Spicy foods, citrus, and alcohol all increase acid production or directly irritate inflamed tissue. Even if you usually eat spicy food without trouble, an already-irritated stomach lining can’t handle it.

Probiotics for Faster Recovery

If your upset stomach involves diarrhea, particularly from a stomach bug, probiotics can shorten the duration. The strain with the strongest evidence is Lactobacillus rhamnosus GG (sold as LGG or Culturelle). A meta-analysis of seven trials involving 876 children with acute infectious diarrhea found that LGG reduced the duration of diarrhea by about one day on average, and by roughly two days for rotavirus infections specifically.
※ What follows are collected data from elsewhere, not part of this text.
Lemma sync_and_stats_count_alike_witness :
  let stat := roomStat (FermeStats.workersByRoom
                          (getFermeStats Farm.workers Farm.rooms "F1"))
                       ("rH", Farm.roomH) in
  len (default [] (workersByRoom Farm.workers !! roomKey Farm.roomH))
  = RoomStat.workersCount stat ∧
  stat ∈ FermeStats.roomStats (getFermeStats Farm.workers Farm.rooms "F1").
Proof.
  destruct (sync_and_stats_count_alike Farm.workers Farm.rooms "rH" Farm.roomH)
    as (Hcount & _ & Hin & _).
  - repeat split; discriminate.
  - apply Farm_dash_free.
  - discriminate.
  - split; [exact Hcount|]. apply Hin. listed.
Defined.

Lemma new_farm_totals_match_rooms_witness :
  handleSubmit More.chamberConfig More.formData "F9" = Save More.fermeData More.chambers ∧
  Ferme.totalChambres More.fermeData = len More.chambers ∧
  Ferme.totalOuvriers More.fermeData = places More.chambers ∧
  NoDup ((λ room, (Room.numero room, Room.genre room)) <$> More.chambers).
Proof.
  split; [by_evaluation|].
  destruct (new_farm_totals_match_rooms More.chamberConfig More.formData "F9"
              More.fermeData More.chambers)
    as (_ & _ & Hrooms & Hplaces & _ & _ & _ & _ & Hnd).
  - reflexivity.
  - simpl; lia.
  - simpl; lia.
  - in_safe_range.
  - in_safe_range.
  - in_safe_range.
  - in_safe_range.
  - in_safe_range.
  - discriminate.
  - by_evaluation.
  - split; [exact Hrooms|]. split; [exact Hplaces|exact Hnd].
Defined.

(** Beyond the safe integers X20 fails on the code: numbered from
    [2 ^ 53], the two rooms for men get the same number, since
    [2 ^ 53 + 1] is no double. *)
Lemma rooms_share_a_number_from_2_53 :
  ∃ fermeData chambers,
    handleSubmit More.bigStart More.formData "F9" = Save fermeData chambers ∧
    Room.numero <$> chambers = ["9007199254740992"; "9007199254740992"] ∧
    Room.genre <$> chambers = [hommes; hommes] ∧
    ¬ NoDup ((λ room, (Room.numero room, Room.genre room)) <$> chambers).
Proof.
  eexists _, _. split; [by_evaluation|]. split; [by_evaluation|].
  split; [by_evaluation|]. intros Hnd. vm_compute in Hnd.
  apply NoDup_cons in Hnd as [Hin _]. apply Hin. left.
Qed.

Lemma new_farm_refused_or_saved_witness :
  ∃ message, handleSubmit More.noChambers More.formData "F9" = Alert message.
Proof.
  destruct (new_farm_refused_or_saved More.noChambers More.formData "F9") as [[_ Hrefused] _].
  apply Hrefused. split; [reflexivity|]. left. reflexivity.
Defined.

Lemma new_farm_starts_empty_witness :
  (roomsOf "F9" More.rooms).*2 = More.chambers ∧
  let s := getFermeStats Farm.workers More.rooms "F9" in
  FermeStats.totalChambres s = 3 ∧ FermeStats.totalCapacity s = 11 ∧
  FermeStats.tauxOccupation s = 0 ∧
  ∀ room, room ∈ roomsOf "F9" More.rooms →
          correctionFor 77 (workersByRoom Farm.workers) room = None.
Proof.
  split; [by_evaluation|].
  destruct (new_farm_starts_empty More.chamberConfig More.formData "F9" More.fermeData
              More.chambers Farm.workers More.rooms)
    as (Hrooms & Hplaces & _ & _ & _ & _ & _ & _ & Hrate & _ & Hsync).
  - reflexivity.
  - simpl; lia.
  - simpl; lia.
  - in_safe_range.
  - discriminate.
  - by_evaluation.
  - by_evaluation.
  - intros w Hw _.
    repeat (apply elem_of_cons in Hw as [->|Hw]; [discriminate|]).
    by apply not_elem_of_nil in Hw.
  - split; [exact Hrooms|]. split; [exact Hplaces|]. split; [exact Hrate|].
    apply Hsync; [repeat split; discriminate|apply Farm_dash_free].
Defined.

(** Beyond the safe integers X22 fails on the code: six rooms of
    [2 ^ 53 + 2] places each are saved with [6 * 2 ^ 53 + 16] places, the
    double nearest to the product, which is not what the statistics add
    up from the rooms. *)
Lemma saved_places_differ_from_statistics :
  let rooms := zip ["r1"; "r2"; "r3"; "r4"; "r5"; "r6"] (createChambers More.bigRooms "F9") in
  ∃ fermeData,
    handleSubmit More.bigRooms More.formData "F9" = Save fermeData rooms.*2 ∧
    Ferme.totalOuvriers fermeData = 6 * 2 ^ 53 + 16 ∧
    FermeStats.totalCapacity (getFermeStats [] rooms "F9") ≠ Ferme.totalOuvriers fermeData.
Proof.
  eexists. split; [by_evaluation|]. split; [by_evaluation|].
  intros Heq. vm_compute in Heq. discriminate.
Qed.
(** * StagehandPage: frame ordinals, session registry, selector engine and
      DOM-settle detector

    A shallow embedding of the stateful core of [src/lib/StagehandPage.ts]:

    - [FrameOrdinals]  : [ordinalForFrameId], [encodeWithFrameId],
                         [resetFrameOrdinals];
    - [SessionRegistry]: [getCDPClient];
    - [SelectorEngine] : [ensureStagehandSelectorEngine] and the engine it
                         registers ([parseSelector], [pushChildren],
                         [traverseAllTrees], [query], [queryAll]);
    - [SettledDom]     : [_waitForSettledDom];
    - [CdpCommands]    : [sendCDP], [enableCDP], [disableCDP];
    - [Captcha]        : [waitForCaptchaSolve] and the [on] of the two page
                         proxies;
    - [HelperScript]   : [ensureStagehandScript].

    JavaScript [Map]s and [Set]s are finite maps and sets (stdpp's [gmap] and
    [gset]); mutable fields are threaded as explicit state; promises that can
    reject return a sum; integer-valued numbers are [Z] or [nat]; times are
    in milliseconds, and a handler receives the value of [Date.now()] as its
    first argument.  The definitions come first, module by module; the
    properties follow, one section per module. *)

From Stdlib Require Import ZArith String Ascii Decimal DecimalFacts DecimalString DecimalNat DecimalZ.
From stdpp Require Import gmap strings list fin_maps.

(** Results of fallible (async) calls: a resolved value or the thrown error. *)
Inductive Result (A E : Type) : Type :=
| Ok (a : A)
| Err (e : E).
Arguments Ok {A E} a.
Arguments Err {A E} e.

(** JavaScript truthiness of a string: only the empty string is falsy. *)
Definition truthy (s : string) : bool :=
  match s with
  | EmptyString => false
  | String _ _ => true
  end.
(** * Hermes: the retrieval-relevance gate and the answer pipeline

  A shallow embedding of [backend/rag_engine.py] and
  [backend/rag_service.py].

  Conventions of the model.
  - A Python [float] is the real number it denotes.  The score converter
    rounds each of its operations to the nearest binary64 number, ties to
    even ([F64.round]); [np.exp] is taken as the correctly rounded
    exponential.  The statistics of the threshold ([np.mean], [np.std]) are
    taken exactly.  Overflow to infinity and NaN are not modelled.
  - Python [str]s are [string]s whose characters are the code points
    0..255.
  - An external call is a computation [M W A]: it reads and updates a world
    [W] and either returns a value or raises an exception.
  - The diagnostic [print] and [logger] lines do not change what is
    returned and are left out: the theorems speak of the runs in which they
    go through. *)

From Stdlib Require Import Reals Lra List String Ascii ZArith Bool Arith Lia DecimalString.
Import ListNotations.
Open Scope string_scope.
Open Scope list_scope.

(* ================================================================= *)
(** ** Python values *)

Module Py.

(** [bool(s)] for a [str]: the empty string is the only falsy one. *)
Definition truthy (s : string) : bool :=
  match s with
  | EmptyString => false
  | String _ _ => true
  end.

(** [c.isspace()] on the code points below 256. *)
Definition isspace (c : ascii) : bool :=
  let n := nat_of_ascii c in
  ((9 <=? n)%nat && (n <=? 13)%nat) || ((28 <=? n)%nat && (n <=? 32)%nat)
  || (n =? 133)%nat || (n =? 160)%nat.

Fixpoint lstrip (s : string) : string :=
  match s with
  | EmptyString => EmptyString
  | String c s' => if isspace c then lstrip s' else s
  end.

Fixpoint rstrip (s : string) : string :=
  match s with
  | EmptyString => EmptyString
  | String c s' =>
      match rstrip s' with
      | EmptyString => if isspace c then EmptyString else String c EmptyString
      | r => String c r
      end
  end.

(** [s.strip()] *)
Definition strip (s : string) : string := rstrip (lstrip s).

(** Every character of [s] is whitespace (true of the empty string). *)
Fixpoint all_whitespace (s : string) : bool :=
  match s with
  | EmptyString => true
  | String c s' => isspace c && all_whitespace s'
  end.

(** [str(n)] for an [int]. *)
Definition str_int (n : Z) : string := NilZero.string_of_int (Z.to_int n).

(** The exceptions the two modules see.  [HTTPException] is FastAPI's; every
    other subclass of [Exception] is kept with its message. *)
Inductive exn : Type :=
| HTTPException (status_code : Z) (detail : string)
| Exception (message : string).

(** [str(e)].  Starlette renders an [HTTPException] as
    ["<status_code>: <detail>"]. *)
Definition str (e : exn) : string :=
  match e with
  | HTTPException status_code detail =>
      (str_int status_code ++ ": " ++ detail)%string
  | Exception message => message
  end.

Inductive result (A : Type) : Type :=
| Return (a : A)
| Raise (e : exn).
Arguments Return {A} a.
Arguments Raise {A} e.

(** A computation over the world [W]. *)
Definition M (W A : Type) : Type := W -> result A * W.

Definition ret {W A : Type} (a : A) : M W A := fun w => (Return a, w).

Definition raise {W A : Type} (e : exn) : M W A := fun w => (Raise e, w).

Definition bind {W A B : Type} (m : M W A) (k : A -> M W B) : M W B :=
  fun w =>
    match m w with
    | (Return a, w') => k a w'
    | (Raise e, w') => (Raise e, w')
    end.

(** [try: body / except Exception as e: handler(e)] *)
Definition try_except {W A : Type} (body : M W A) (handler : exn -> M W A)
  : M W A :=
  fun w =>
    match body w with
    | (Return a, w') => (Return a, w')
    | (Raise e, w') => handler e w'
    end.

(** A [dict] with [str] keys. *)
Definition dict (V : Type) : Type := list (string * V).

Fixpoint dict_get {V : Type} (d : dict V) (key : string) : option V :=
  match d with
  | [] => None
  | (k, v) :: d' => if String.eqb k key then Some v else dict_get d' key
  end.

(** [d[key] = v] *)
Fixpoint dict_set {V : Type} (d : dict V) (key : string) (v : V) : dict V :=
  match d with
  | [] => [(key, v)]
  | (k, v0) :: d' =>
      if String.eqb k key then (k, v) :: d' else (k, v0) :: dict_set d' key v
  end.

(** What [json.loads] produces. *)
#[warnings="-register-all"]
Inductive value : Type :=
| PyNone
| PyBool (b : bool)
| PyInt (n : Z)
| PyFloat (x : R)
| PyStr (s : string)
| PyList (l : list value)
| PyDict (d : list (string * value)).

(** [bool(v)] *)
Definition truthy_value (v : value) : bool :=
  match v with
  | PyNone => false
  | PyBool b => b
  | PyInt n => negb (Z.eqb n 0)
  | PyFloat x => if Req_dec_T x 0 then false else true
  | PyStr s => truthy s
  | PyList l => match l with [] => false | _ :: _ => true end
  | PyDict d => match d with [] => false | _ :: _ => true end
  end.

(** [type(v).__name__] *)
Definition type_name (v : value) : string :=
  match v with
  | PyNone => "NoneType"
  | PyBool _ => "bool"
  | PyInt _ => "int"
  | PyFloat _ => "float"
  | PyStr _ => "str"
  | PyList _ => "list"
  | PyDict _ => "dict"
  end.

(** The [AttributeError] of [v.attr] on a value without that attribute. *)
Definition AttributeError (v : value) (attr : string) : exn :=
  Exception ("'" ++ type_name v ++ "' object has no attribute '" ++ attr ++ "'")%string.

End Py.

Import Py.

Declare Scope py_scope.
Delimit Scope py_scope with py.
Notation "x <- m ;; k" := (bind m (fun x => k))
(at level 61, m at next level, right associativity) : py_scope.

(* ================================================================= *)
(** ** IEEE 754 binary64, on the reals *)

Module F64.
Local Open Scope R_scope.

(** 2^e *)
Definition bpow (e : Z) : R := powerRZ 2 e.

Definition Zfloor (x : R) : Z := (up x - 1)%Z.

(** The nearest integer, the even one of the two at a tie. *)
Definition Znearest_even (x : R) : Z :=
  let f := Zfloor x in
  if Rlt_dec (x - IZR f) (1 / 2) then f
  else if Rlt_dec (1 / 2) (x - IZR f) then (f + 1)%Z
  else if Z.even f then f else (f + 1)%Z.

(** The exponent [m] with [2^(m-1) <= |x| < 2^m]. *)
Definition mag (x : R) : Z := (Zfloor (ln (Rabs x) / ln 2) + 1)%Z.

(** The exponent of the last place of a number of magnitude [e]: 53 bits of
    precision, and the subnormal numbers below [2^-1022]. *)
Definition fexp (e : Z) : Z := Z.max (e - 53) (-1074).

Definition round_pos (x : R) : R :=
  IZR (Znearest_even (x * bpow (- fexp (mag x)))) * bpow (fexp (mag x)).

(** Rounding to the nearest binary64 number, ties to even. *)
Definition round (x : R) : R :=
  if Rlt_dec 0 x then round_pos x
  else if Rlt_dec x 0 then - round_pos (- x)
  else 0.

(** [x * y] on two floats. *)
Definition mul (x y : R) : R := round (x * y).

End F64.

(* ================================================================= *)
(** ** NumPy on a list of floats *)

Module Np.
Local Open Scope R_scope.

Definition sum (a : list R) : R := fold_right Rplus 0 a.

(** [np.mean(a)] *)
Definition mean (a : list R) : R := sum a / INR (List.length a).

(** [np.std(a)]: the square root of the mean of the squared deviations from
    the mean, divided by the number of elements. *)
Definition std (a : list R) : R :=
  let arrmean := mean a in
  sqrt (mean (map (fun x => (x - arrmean) * (x - arrmean)) a)).

(** [np.exp] on one float *)
Definition exp (x : R) : R := F64.round (Rtrigo_def.exp x).

End Np.

(* ================================================================= *)
(** ** The LangChain objects the engine is built from *)

Module Langchain.
Local Open Scope py_scope.

Record Document : Type := mkDocument {
  page_content : string;
  metadata : dict string
}.

(** The two searches of the vector store that the engine reaches: the one it
    calls itself and the one behind [as_retriever(search_type="similarity")]. *)
Record VectorStore (W : Type) : Type := mkVectorStore {
  similarity_search_with_score : string -> nat -> M W (list (Document * R));
  similarity_search : string -> nat -> M W (list Document)
}.
Arguments similarity_search_with_score {W} _ _ _.
Arguments similarity_search {W} _ _ _.

(** What [chain.invoke] hands back. *)
Inductive output : Type :=
| OutDict (d : dict string)
| OutStr (s : string).

(** A runnable chain: [chain.invoke(inputs)]. *)
Definition Chain (W : Type) : Type := dict string -> M W output.

(** [vectordb.as_retriever(search_type="similarity", search_kwargs={"k": k})] *)
Definition as_retriever {W : Type} (vectordb : VectorStore W) (k : nat)
  : string -> M W (list Document) :=
  fun query => similarity_search vectordb query k.
(** * 3D-print quoting core: geometry analyzer, print simulator, pricing

    A shallow embedding of the numeric core of the application:

    - [signedVolumeOfTriangle], [calculateVolume] and the volume part of the
      [Model] effect (components/ThreeDViewer.tsx);
    - [calculateQuoteLocally] (the print simulator) and the [finalPrice]
      memo of [App] (the pricing engine).

    JavaScript numbers are idealised as exact rationals ([Q]): rounding
    error, overflow and signed zero are outside the model.  Equalities
    between computed quantities are therefore stated with [==] ([Qeq]).
    The two non-finite values the code can meet are modelled where they
    occur: [NaN], produced by arithmetic on an out-of-range buffer read,
    and [Infinity], the upper bound of the last pricing tier.  A division
    in the model agrees with the JavaScript one whenever the divisor is
    non-zero.  Where the code rounds to an integer ([Math.ceil],
    [Math.round], [toFixed]) the model rounds the exact value; a double
    that lies a rounding error away from an integer can round the other
    way. *)

From Stdlib Require Import String.
From Stdlib Require Import QArith Qabs Qround Qminmax Qreduction.
From Stdlib Require Import List Bool Arith Lia Lqa Permutation Sorted.
Import ListNotations.

Local Open Scope Q_scope.

(** ** Numbers that may be NaN *)

Module Js.

Inductive num : Type :=
| Fin (q : Q)
| NaN.

Definition add (a b : num) : num :=
  match a, b with
  | Fin x, Fin y => Fin (x + y)
  | _, _ => NaN
  end.

Definition abs (a : num) : num :=
  match a with
  | Fin x => Fin (Qabs x)
  | NaN => NaN
  end.

Definition div (a : num) (d : Q) : num :=
  match a with
  | Fin x => Fin (x / d)
  | NaN => NaN
  end.

(** Equality of values: [Qeq] on finite numbers. *)
Definition eq (a b : num) : Prop :=
  match a, b with
  | Fin x, Fin y => x == y
  | NaN, NaN => True
  | _, _ => False
  end.

End Js.

Infix "=js=" := Js.eq (at level 70, no associativity).

(** ** THREE.Vector3 *)

Record Vector3 : Type := vec3 { vx : Q; vy : Q; vz : Q }.

Definition dot (a b : Vector3) : Q :=
  vx a * vx b + vy a * vy b + vz a * vz b.

Definition cross (a b : Vector3) : Vector3 :=
  vec3 (vy a * vz b - vz a * vy b)
       (vz a * vx b - vx a * vz b)
       (vx a * vy b - vy a * vx b).

Definition vadd (a b : Vector3) : Vector3 :=
  vec3 (vx a + vx b) (vy a + vy b) (vz a + vz b).

(** ** Geometry analyzer (components/ThreeDViewer.tsx) *)

Definition signedVolumeOfTriangle (p1 p2 p3 : Vector3) : Q :=
  dot p1 (cross p2 p3) / 6.

(** A [THREE.BufferGeometry]: the [position] attribute holds [count]
    vertices, the optional [index] attribute holds vertex numbers. *)
Record BufferGeometry : Type := mkGeometry {
  isBufferGeometry : bool;
  position : list Vector3;
  index : option (list nat)
}.

(** [p.fromBufferAttribute(position, i)]: past the end of the buffer the
    three components read are [undefined]. *)
Definition fromBufferAttribute (pos : list Vector3) (i : nat) : option Vector3 :=
  nth_error pos i.

(** [index.getX(i)] followed by the position read. *)
Definition fromIndexed (pos : list Vector3) (idx : list nat) (i : nat)
  : option Vector3 :=
  match nth_error idx i with
  | Some j => fromBufferAttribute pos j
  | None => None
  end.

(** One loop body: read three vertices starting at [i] and add the signed
    volume of their triangle; an undefined component makes the sum NaN. *)
Definition accumulate (read : nat -> option Vector3) (i : nat) (volume : Js.num)
  : Js.num :=
  match read i, read (i + 1)%nat, read (i + 2)%nat with
  | Some p1, Some p2, Some p3 =>
      Js.add volume (Js.Fin (signedVolumeOfTriangle p1 p2 p3))
  | _, _, _ => Js.NaN
  end.

(** [for (let i = start; i < count; i += 3) volume = body i volume]. *)
Fixpoint for_by3 (fuel i count : nat) (body : nat -> Js.num -> Js.num)
  (volume : Js.num) : Js.num :=
  match fuel with
  | O => volume
  | S fuel' =>
      if (i <? count)%nat
      then for_by3 fuel' (i + 3) count body (body i volume)
      else volume
  end.

Definition calculateVolume (geometry : BufferGeometry) : Js.num :=
  if negb (isBufferGeometry geometry) then Js.Fin 0
  else
    let pos := position geometry in
    match index geometry with
    | Some idx =>
        let count := length idx in
        Js.abs (for_by3 count 0 count (accumulate (fromIndexed pos idx)) (Js.Fin 0))
    | None =>
        let count := length pos in
        Js.abs (for_by3 count 0 count (accumulate (fromBufferAttribute pos)) (Js.Fin 0))
    end.

(** The volume reported by the [Model] effect: the volumes of all mesh
    geometries of the loaded object are added up (in mm3) and the total is
    divided by 1000. *)
Definition totalVolumeMm3 (geometries : list BufferGeometry) : Js.num :=
  fold_left (fun total geom => Js.add total (calculateVolume geom))
            geometries (Js.Fin 0).

Definition volume_cm3_of (geometries : list BufferGeometry) : Js.num :=
  Js.div (totalVolumeMm3 geometries) 1000.

(** *** Meshes as the loader produces them *)

Definition Triangle : Type := (Vector3 * Vector3 * Vector3)%type.

(** A triangle soup: three consecutive positions per facet, no index. *)
Definition soup_positions (fs : list Triangle) : list Vector3 :=
  flat_map (fun f => let '(a, b, c) := f in [a; b; c]) fs.
(** * GYDS chain core: a shallow embedding of the node engine and its checked properties

    The development follows the Go packages of the repository:

    - [pow]    reward halving helper (internal/consensus/pow/reward.go)
    - [state]  accounts and the state store (internal/state)
    - [tx]     transactions and the mempool (package tx)
    - [chain]  block application (internal/chain/chain.go)
    - [pos]    validators, the consensus engine and the slashing keeper
    - [crypto] Bech32-style addresses (internal/crypto/address.go)

    Go's [uint64] is a [Z] with the wrap-around written out ([u64]); maps are
    stdpp's [gmap]; slices are lists; a function that mutates its receiver and
    returns an [error] becomes a function to a pair of the new receiver and an
    [option error], because the Go code may have mutated the receiver before
    it returns a non-nil error. *)

From Stdlib Require Import ZArith Lia String Ascii List Bool Sorting.Permutation.
From stdpp Require Import base option list gmap strings fin_maps numbers sorting.

Local Open Scope string_scope.
Local Open Scope list_scope.
Local Open Scope Z_scope.

(** ** Machine integers and outcomes *)

(** Wrap-around of Go's unsigned 64-bit arithmetic. *)
Definition u64 (z : Z) : Z := z mod 2 ^ 64.

(** Wrap-around of Go's signed 64-bit [int] (two's complement). *)
Definition int64 (z : Z) : Z := (z + 2 ^ 63) mod 2 ^ 64 - 2 ^ 63.

(** A Go call either returns or panics (integer division by zero, index out
    of range). *)
Inductive go (A : Type) : Type :=
| Done (a : A)
| Panic (msg : string).
Arguments Done {A} a.
Arguments Panic {A} msg.
(** * LiteICLink: the 7-series SerWB SerDes front end (serwb/s7serdes.py)

    A shallow embedding of [_S7SerdesClocking], [_S7SerdesTX],
    [_S7SerdesRX] and of the reset-inserted assembly [S7Serdes].

    The Python source is a Migen hardware description: running a
    constructor elaborates a netlist (and may raise), and the netlist is a
    set of combinational assignments ([self.comb]) and of registers updated
    on the rising edge of the [sys] clock ([self.sync]).  Construction is
    embedded as functions into an error type, the netlist as a synchronous
    machine: a record of registers, a combinational output function and a
    next-register function, both taking the values that the environment
    drives during the cycle.  Vendor primitives ([OSERDESE2], [IDELAYE2],
    [ISERDESE2]) and the line-coding datapaths are the environment: the
    machine outputs the values on their input pins and takes their outputs
    as inputs. *)

From Stdlib Require Import String ZArith List Bool Lia.
Import ListNotations.
Local Open Scope Z_scope.

(** ** Migen values *)

Module Migen.

(** Assignment to a [Signal(w)]: the value is truncated to [w] bits. *)
Definition trunc (w x : Z) : Z := x mod 2 ^ w.

(** [x[i]]. *)
Definition bit (x i : Z) : bool := Z.testbit x i.

(** [x[lo:hi]]. *)
Definition slice (x lo hi : Z) : Z := Z.land (Z.shiftr x lo) (Z.ones (hi - lo)).

(** [Replicate(v, n)] for a [w]-bit [v]: [Cat(v, ..., v)], first operand
    in the low bits. *)
Fixpoint Replicate (w v : Z) (n : nat) : Z :=
  match n with
  | O => 0
  | S k => Z.lor (trunc w v) (Z.shiftl (Replicate w v k) w)
  end.

(** [range(n)]. *)
Definition range (n : Z) : list Z := map Z.of_nat (seq 0 (Z.to_nat n)).

(** [Cat(b0, b1, ...)] of one-bit values. *)
Fixpoint Cat (bs : list bool) : Z :=
  match bs with
  | [] => 0
  | b :: bs' => Z.b2z b + 2 * Cat bs'
  end.

End Migen.

(** ** Elaboration errors *)

Inductive exn : Type :=
| AssertionError   (* a failed [assert] *)
| ValueError.      (* raised by [stream.Converter] *)

Definition result (A : Type) : Type := (exn + A)%type.

Definition raise {A : Type} (e : exn) : result A := inl e.
Definition ret {A : Type} (a : A) : result A := inr a.
Definition bind {A B : Type} (m : result A) (k : A -> result B) : result B :=
  match m with
  | inl e => inl e
  | inr a => k a
  end.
It also cut the risk of diarrhea lasting longer than a week by 75%.

The effective dose is at least 10 billion colony-forming units (CFU) per day, taken for five to seven days. Most of the research is in children, but the mechanism applies to adults as well. Starting the probiotic as early as possible produces the best results. Look for a product that lists the specific strain and CFU count on the label.

How to Pace Your Recovery

Think of recovery in two phases. In the first phase, you’re managing symptoms: sipping fluids, nibbling plain starches, and letting your stomach rest. This might last anywhere from a few hours to a full day depending on the cause.

In the second phase, you’re rebuilding. This is when you add eggs, lean protein, cooked vegetables, and other nutritious but still gentle foods. Most people can return to their normal diet within two to three days of a typical stomach bug or episode of food-related upset. The key signal is your appetite. When food starts sounding appealing rather than revolting, your body is telling you it’s ready for more variety.

Eat small portions spread throughout the day rather than three large meals. A stomach that’s been through a rough patch handles frequent small amounts much better than a sudden large volume. And keep prioritizing fluids even after you’re eating normally again, especially if diarrhea was part of the picture. It takes longer to fully rehydrate than most people expect.